Work request: Repeat precisely the span of lines below that opens with the line containing "induction a as [|x a IH]; [reflexivity|]." and closes with the line containing "join_space (y :: l)).", both included.

Data records:

Lemma join_cons_char (c : ascii) (h : string) (t : list string) :
  join_space (String c h :: t) = String c (join_space (h :: t)).
Proof. destruct t; reflexivity. Qed.

Lemma split_space_nonempty (s : string) : split_space s <> [].
Proof.
  induction s as [|c s IH]; cbn; [discriminate|].
  destruct (Ascii.eqb c " "); [discriminate|].
  destruct (split_space s); discriminate.
Qed.

(** Splitting at the spaces and joining with spaces gives the string
    back. *)
Lemma join_split (s : string) : join_space (split_space s) = s.
Proof.
  induction s as [|c s IH]; [reflexivity|]. cbn [split_space].
  destruct (Ascii.eqb_spec c " ") as [->|Hc].
  - pose proof (split_space_nonempty s) as Hne.
    destruct (split_space s) as [|h t] eqn:Hs; [congruence|].
    cbn [join_space]. now rewrite <- IH.
  - pose proof (split_space_nonempty s) as Hne.
    destruct (split_space s) as [|h t] eqn:Hs; [congruence|].
    rewrite join_cons_char. now rewrite IH.
Qed.

Lemma append_assoc3 (a b c : string) : (a ++ b) ++ c = a ++ (b ++ c).
Proof.
  induction a as [|x a IH]; [reflexivity|].
  change (String x ((a ++ b) ++ c) = String x (a ++ b ++ c)).
  now rewrite IH.
Qed.

Lemma join_firstn_prefix (n : nat) :
  forall l, exists rest, join_space l = join_space (firstn n l) ++ rest.
Proof.
  induction n as [|n IH]; intros l.
  - exists (join_space l). reflexivity.
  - destruct l as [|x l]; [exists ""; reflexivity|].
    cbn [firstn]. destruct (IH l) as [rest Hrest].
    destruct l as [|y l].
    + exists "". rewrite firstn_nil. cbn [join_space].
      clear. induction x as [|c x IHx]; [reflexivity|].
      change (String c x = String c (x ++ "")). now rewrite <- IHx.
    + change (join_space (x :: y :: l))
        with (x ++ " " ++ join_space (y :: l)).
      rewrite Hrest.
      destruct (firstn n (y :: l)) as [|z l'] eqn:Hf.
      * exists (" " ++ rest). reflexivity.
      * change (join_space (x :: z :: l'))
          with (x ++ " " ++ join_space (z :: l')).
        exists rest. rewrite append_assoc3. reflexivity.
Qed.

(** The client identifier is the part of the User-Agent header up to
    its third space (the whole header when it has fewer), hence a prefix
    of it; a request without the header is identified as 'unknown'. *)
Theorem getClientIdentifier_prefix (request : NextRequest) :
  (forall ua, truthy (req_headers request !! "user-agent") = Some ua ->
     getClientIdentifier request = join_space (firstn 3 (split_space ua)) /\
     exists rest, ua = getClientIdentifier request ++ rest) /\
  (truthy (req_headers request !! "user-agent") = None ->
   getClientIdentifier request = "unknown").
Proof.
  unfold getClientIdentifier. split.
  - intros ua ->. split; [reflexivity|].
    destruct (join_firstn_prefix 3 (split_space ua)) as [rest H].
    exists rest. now rewrite <- H, join_split.
  - intros ->. reflexivity.
Qed.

Solution for this problem:
  induction a as [|x a IH]; [reflexivity|].
  change (String x ((a ++ b) ++ c) = String x (a ++ b ++ c)).
  now rewrite IH.
Qed.

Lemma join_firstn_prefix (n : nat) :
  forall l, exists rest, join_space l = join_space (firstn n l) ++ rest.
Proof.
  induction n as [|n IH]; intros l.
  - exists (join_space l). reflexivity.
  - destruct l as [|x l]; [exists ""; reflexivity|].
    cbn [firstn]. destruct (IH l) as [rest Hrest].
    destruct l as [|y l].
    + exists "". rewrite firstn_nil. cbn [join_space].
      clear. induction x as [|c x IHx]; [reflexivity|].
      change (String c x = String c (x ++ "")). now rewrite <- IHx.
    + change (join_space (x :: y :: l))
        with (x ++ " " ++ join_space (y :: l)).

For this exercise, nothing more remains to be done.